- [AIM OF THE EXERCISE] Below are the records; how many of their lines contain "eapply"? Reply only with that figure.

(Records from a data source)
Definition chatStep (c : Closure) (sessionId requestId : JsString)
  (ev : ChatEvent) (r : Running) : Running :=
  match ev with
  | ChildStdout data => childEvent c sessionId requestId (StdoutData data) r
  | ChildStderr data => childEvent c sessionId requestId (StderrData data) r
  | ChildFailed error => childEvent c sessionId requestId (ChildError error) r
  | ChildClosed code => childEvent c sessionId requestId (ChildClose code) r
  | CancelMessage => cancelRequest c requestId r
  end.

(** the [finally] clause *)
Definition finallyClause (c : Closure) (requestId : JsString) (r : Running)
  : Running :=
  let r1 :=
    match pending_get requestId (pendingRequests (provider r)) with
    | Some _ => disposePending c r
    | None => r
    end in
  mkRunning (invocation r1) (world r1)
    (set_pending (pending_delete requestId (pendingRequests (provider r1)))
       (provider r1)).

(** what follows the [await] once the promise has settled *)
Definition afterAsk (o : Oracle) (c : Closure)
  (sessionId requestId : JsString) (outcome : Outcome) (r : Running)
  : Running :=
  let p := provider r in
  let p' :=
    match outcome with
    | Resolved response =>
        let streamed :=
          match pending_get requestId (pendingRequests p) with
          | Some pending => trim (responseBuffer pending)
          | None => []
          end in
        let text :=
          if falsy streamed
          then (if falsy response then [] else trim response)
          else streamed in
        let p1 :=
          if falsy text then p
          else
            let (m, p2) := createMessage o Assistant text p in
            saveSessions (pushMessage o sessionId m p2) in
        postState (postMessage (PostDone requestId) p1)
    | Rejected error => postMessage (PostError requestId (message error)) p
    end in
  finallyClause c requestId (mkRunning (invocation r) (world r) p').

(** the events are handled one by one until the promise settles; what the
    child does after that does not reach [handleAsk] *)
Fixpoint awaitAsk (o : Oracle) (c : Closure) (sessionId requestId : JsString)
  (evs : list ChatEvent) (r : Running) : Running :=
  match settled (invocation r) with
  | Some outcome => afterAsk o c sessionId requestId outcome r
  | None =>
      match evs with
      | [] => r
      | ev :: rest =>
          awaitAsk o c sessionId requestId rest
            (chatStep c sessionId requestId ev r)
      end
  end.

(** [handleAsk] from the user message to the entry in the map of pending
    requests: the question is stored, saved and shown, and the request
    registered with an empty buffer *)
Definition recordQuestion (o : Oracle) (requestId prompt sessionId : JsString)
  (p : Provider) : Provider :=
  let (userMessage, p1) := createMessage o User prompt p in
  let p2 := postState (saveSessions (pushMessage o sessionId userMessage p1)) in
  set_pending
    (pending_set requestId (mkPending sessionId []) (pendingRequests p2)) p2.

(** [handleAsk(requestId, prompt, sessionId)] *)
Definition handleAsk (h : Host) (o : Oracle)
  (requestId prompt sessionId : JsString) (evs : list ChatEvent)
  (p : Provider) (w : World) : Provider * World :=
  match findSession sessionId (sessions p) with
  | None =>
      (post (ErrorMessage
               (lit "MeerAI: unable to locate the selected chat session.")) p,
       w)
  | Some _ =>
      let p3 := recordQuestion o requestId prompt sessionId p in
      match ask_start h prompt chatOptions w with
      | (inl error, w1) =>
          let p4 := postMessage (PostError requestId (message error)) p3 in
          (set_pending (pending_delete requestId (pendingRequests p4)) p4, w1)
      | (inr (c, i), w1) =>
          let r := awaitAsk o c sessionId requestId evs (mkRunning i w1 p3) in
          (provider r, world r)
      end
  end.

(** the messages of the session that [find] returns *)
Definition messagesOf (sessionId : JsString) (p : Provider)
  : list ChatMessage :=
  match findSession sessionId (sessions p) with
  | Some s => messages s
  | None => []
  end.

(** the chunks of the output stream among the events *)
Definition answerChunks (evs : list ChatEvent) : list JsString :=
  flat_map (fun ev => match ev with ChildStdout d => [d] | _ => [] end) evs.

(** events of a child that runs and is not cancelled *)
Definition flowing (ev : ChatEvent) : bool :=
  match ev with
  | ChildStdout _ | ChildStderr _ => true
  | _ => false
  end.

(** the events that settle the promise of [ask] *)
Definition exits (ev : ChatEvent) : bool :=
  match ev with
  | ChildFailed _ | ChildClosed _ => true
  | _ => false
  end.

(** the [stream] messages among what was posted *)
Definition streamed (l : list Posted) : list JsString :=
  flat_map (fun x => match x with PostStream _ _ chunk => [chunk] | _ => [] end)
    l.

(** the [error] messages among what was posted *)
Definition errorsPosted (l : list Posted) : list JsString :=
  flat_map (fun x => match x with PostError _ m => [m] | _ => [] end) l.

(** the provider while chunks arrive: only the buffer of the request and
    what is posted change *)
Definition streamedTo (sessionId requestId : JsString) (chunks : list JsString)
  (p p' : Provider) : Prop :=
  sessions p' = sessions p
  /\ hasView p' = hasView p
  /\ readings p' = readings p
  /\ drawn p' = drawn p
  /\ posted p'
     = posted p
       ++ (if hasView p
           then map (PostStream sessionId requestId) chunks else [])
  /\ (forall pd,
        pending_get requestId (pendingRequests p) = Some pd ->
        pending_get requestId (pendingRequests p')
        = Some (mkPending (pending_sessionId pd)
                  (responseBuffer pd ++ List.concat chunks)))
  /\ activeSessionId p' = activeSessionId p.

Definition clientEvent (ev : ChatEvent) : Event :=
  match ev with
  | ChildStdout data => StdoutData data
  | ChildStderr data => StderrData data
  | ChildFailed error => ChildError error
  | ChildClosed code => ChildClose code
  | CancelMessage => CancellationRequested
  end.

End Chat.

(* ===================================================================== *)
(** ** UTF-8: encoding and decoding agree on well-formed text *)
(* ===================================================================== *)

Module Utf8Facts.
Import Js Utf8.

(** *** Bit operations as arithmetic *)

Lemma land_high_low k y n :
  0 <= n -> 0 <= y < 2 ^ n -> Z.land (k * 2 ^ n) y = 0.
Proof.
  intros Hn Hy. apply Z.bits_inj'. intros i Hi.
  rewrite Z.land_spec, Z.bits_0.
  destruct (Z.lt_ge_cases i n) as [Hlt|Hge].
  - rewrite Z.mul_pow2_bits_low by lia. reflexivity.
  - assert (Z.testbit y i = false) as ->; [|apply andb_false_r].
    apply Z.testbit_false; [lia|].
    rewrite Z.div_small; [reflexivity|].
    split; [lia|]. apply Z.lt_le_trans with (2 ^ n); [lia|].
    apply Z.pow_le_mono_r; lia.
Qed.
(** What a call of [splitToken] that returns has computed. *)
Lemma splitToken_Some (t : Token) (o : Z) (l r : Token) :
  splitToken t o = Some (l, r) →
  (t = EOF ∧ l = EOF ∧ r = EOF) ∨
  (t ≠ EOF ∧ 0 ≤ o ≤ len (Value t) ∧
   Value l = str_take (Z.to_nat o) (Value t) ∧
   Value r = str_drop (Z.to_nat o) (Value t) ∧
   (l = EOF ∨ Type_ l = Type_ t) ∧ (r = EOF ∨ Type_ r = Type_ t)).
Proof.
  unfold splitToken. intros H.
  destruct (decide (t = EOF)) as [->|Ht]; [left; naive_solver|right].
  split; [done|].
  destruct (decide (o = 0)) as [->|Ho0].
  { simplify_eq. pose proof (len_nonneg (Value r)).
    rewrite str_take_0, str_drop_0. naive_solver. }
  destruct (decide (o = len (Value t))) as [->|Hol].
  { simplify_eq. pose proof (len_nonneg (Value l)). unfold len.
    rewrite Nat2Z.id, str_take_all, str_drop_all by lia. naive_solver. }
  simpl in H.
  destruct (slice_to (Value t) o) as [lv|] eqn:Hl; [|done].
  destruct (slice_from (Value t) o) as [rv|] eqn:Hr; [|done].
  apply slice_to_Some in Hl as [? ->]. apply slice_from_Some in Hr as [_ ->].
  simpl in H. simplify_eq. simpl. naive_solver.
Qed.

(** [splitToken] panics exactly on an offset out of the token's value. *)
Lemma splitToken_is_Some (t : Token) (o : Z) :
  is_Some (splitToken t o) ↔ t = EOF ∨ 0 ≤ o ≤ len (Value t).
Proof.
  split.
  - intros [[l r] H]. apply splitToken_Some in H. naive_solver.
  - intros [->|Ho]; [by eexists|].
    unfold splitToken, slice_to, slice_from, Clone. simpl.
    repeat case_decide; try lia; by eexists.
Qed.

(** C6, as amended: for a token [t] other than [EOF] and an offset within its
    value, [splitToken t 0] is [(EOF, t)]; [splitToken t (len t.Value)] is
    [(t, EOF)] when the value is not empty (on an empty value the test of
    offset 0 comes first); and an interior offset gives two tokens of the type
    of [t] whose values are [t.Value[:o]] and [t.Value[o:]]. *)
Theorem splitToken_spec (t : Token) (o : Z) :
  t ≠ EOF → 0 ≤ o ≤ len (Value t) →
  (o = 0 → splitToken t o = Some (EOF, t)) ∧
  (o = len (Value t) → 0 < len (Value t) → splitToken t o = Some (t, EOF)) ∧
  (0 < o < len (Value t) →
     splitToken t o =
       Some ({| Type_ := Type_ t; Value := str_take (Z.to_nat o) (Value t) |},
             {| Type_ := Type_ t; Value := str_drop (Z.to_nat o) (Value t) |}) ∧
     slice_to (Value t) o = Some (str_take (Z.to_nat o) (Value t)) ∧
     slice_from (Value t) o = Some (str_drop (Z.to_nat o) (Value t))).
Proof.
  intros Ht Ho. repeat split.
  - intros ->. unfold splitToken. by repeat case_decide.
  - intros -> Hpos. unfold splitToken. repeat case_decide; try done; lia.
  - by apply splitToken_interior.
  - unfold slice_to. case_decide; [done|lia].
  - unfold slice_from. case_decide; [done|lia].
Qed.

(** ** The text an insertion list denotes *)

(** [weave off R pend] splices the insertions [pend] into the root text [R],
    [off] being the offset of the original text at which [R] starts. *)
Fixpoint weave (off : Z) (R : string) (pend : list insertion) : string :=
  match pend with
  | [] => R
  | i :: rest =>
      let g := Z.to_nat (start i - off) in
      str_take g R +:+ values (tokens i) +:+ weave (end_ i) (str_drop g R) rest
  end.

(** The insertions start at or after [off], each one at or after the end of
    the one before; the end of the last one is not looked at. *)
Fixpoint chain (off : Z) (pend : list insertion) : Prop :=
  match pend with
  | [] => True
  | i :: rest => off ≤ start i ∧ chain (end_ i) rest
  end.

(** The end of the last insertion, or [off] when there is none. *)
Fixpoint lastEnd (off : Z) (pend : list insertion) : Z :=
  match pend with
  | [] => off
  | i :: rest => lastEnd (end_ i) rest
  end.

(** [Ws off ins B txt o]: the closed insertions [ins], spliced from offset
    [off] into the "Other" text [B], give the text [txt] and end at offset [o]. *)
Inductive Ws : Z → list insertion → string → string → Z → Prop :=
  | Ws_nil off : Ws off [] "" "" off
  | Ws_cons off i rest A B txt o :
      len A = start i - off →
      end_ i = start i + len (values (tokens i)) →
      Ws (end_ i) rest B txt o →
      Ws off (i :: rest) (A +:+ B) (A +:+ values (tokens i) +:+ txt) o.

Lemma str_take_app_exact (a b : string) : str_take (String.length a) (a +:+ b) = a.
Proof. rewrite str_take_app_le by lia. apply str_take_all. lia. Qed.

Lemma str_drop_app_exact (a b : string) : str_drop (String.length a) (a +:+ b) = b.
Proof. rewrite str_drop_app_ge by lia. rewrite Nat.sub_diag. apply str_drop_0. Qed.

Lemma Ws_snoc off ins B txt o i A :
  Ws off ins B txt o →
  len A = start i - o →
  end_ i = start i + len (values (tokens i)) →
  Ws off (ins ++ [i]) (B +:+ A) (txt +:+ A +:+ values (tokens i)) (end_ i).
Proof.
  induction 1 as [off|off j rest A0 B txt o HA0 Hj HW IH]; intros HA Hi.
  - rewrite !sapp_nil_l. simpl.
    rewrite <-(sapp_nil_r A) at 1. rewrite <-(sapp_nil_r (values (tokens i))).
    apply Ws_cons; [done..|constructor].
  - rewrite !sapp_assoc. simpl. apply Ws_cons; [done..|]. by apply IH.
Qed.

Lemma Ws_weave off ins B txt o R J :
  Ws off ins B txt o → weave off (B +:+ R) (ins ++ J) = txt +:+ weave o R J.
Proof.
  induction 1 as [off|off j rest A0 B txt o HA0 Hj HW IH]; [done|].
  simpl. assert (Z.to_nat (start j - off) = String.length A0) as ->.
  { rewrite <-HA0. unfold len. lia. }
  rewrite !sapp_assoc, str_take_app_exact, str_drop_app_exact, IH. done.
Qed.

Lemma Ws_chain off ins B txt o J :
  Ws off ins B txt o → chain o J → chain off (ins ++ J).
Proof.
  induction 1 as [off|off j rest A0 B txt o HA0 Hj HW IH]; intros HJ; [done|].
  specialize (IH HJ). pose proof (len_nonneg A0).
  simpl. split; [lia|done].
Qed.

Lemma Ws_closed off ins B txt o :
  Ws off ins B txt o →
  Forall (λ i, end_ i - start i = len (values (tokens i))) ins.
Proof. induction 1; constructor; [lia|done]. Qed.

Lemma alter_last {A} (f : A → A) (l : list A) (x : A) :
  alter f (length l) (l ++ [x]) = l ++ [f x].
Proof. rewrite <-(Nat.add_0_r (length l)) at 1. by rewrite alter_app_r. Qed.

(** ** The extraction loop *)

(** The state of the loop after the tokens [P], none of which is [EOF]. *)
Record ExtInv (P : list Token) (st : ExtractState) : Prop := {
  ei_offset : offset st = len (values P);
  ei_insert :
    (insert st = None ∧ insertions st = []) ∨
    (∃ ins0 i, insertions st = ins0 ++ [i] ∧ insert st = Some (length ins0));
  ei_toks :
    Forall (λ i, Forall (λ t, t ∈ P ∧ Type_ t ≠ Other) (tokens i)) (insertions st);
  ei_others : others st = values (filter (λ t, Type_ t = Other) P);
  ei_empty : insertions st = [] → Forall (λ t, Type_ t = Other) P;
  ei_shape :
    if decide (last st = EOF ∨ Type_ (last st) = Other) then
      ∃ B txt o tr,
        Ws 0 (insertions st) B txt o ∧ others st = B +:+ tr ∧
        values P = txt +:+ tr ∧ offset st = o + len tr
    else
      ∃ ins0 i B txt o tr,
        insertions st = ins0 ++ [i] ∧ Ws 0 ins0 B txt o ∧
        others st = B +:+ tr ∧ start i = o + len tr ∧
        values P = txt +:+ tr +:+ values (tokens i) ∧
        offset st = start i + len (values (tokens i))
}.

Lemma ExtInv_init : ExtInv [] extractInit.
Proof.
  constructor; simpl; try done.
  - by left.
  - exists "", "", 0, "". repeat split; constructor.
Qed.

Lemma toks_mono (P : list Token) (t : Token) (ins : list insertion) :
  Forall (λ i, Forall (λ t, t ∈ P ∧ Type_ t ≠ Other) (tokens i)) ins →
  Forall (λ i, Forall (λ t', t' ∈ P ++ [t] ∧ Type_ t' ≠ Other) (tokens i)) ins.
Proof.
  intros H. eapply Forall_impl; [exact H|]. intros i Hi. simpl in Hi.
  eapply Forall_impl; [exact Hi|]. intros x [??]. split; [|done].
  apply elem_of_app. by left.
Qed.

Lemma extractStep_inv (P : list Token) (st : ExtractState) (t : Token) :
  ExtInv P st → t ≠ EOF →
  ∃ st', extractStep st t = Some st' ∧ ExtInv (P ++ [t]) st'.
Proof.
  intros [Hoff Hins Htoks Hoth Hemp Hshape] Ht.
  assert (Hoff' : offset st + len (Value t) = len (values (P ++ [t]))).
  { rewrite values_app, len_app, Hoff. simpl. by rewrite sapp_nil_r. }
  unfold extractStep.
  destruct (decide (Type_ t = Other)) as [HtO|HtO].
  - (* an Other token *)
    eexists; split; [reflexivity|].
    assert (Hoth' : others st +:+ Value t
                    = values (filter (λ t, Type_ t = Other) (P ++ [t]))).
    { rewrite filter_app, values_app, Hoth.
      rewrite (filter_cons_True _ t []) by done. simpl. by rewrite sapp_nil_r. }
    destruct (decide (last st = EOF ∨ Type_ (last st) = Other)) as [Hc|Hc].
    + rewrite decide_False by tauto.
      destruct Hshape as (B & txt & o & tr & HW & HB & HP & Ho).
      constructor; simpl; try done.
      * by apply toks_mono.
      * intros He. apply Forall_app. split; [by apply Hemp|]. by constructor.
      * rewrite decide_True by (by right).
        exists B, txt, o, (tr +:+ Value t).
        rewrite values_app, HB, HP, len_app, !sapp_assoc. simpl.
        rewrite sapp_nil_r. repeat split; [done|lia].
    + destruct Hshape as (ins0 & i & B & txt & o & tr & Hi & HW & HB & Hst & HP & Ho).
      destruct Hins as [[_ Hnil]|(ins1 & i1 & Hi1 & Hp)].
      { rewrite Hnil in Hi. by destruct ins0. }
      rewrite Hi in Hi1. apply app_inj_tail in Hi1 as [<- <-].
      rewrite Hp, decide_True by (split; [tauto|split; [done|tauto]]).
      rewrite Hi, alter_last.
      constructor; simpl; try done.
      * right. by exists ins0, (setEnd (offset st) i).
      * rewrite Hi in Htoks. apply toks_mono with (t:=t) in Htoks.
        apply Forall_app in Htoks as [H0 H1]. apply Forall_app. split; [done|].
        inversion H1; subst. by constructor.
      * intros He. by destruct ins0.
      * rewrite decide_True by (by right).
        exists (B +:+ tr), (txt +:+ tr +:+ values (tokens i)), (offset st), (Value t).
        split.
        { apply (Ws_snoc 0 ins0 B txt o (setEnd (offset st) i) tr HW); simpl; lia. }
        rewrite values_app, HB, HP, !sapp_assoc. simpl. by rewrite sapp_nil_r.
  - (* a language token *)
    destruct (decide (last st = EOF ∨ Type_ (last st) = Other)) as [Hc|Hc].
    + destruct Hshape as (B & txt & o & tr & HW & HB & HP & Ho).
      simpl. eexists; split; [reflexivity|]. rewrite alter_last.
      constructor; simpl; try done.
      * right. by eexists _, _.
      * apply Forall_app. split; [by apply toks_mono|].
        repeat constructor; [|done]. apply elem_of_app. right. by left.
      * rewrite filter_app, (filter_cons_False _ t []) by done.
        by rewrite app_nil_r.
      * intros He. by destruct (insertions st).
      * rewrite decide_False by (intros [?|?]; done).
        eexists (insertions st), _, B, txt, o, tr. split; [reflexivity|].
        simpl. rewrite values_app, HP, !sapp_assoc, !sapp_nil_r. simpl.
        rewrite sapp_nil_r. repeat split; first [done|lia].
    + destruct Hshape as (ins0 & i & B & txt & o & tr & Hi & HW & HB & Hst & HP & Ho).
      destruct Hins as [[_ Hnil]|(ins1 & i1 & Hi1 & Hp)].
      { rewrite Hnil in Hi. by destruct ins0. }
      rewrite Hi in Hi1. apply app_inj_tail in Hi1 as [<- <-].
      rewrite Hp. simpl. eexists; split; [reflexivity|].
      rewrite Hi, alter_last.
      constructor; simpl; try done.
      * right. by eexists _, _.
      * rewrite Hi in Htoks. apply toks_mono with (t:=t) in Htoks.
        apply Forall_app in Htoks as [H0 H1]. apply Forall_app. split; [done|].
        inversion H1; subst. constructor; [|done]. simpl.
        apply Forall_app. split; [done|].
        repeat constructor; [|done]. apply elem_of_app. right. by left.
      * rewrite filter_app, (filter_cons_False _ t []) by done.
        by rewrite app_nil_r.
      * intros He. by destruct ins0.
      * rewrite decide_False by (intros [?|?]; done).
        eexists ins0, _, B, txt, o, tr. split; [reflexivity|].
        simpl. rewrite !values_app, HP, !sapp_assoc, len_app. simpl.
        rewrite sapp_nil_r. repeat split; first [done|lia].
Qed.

- [RESULT] 2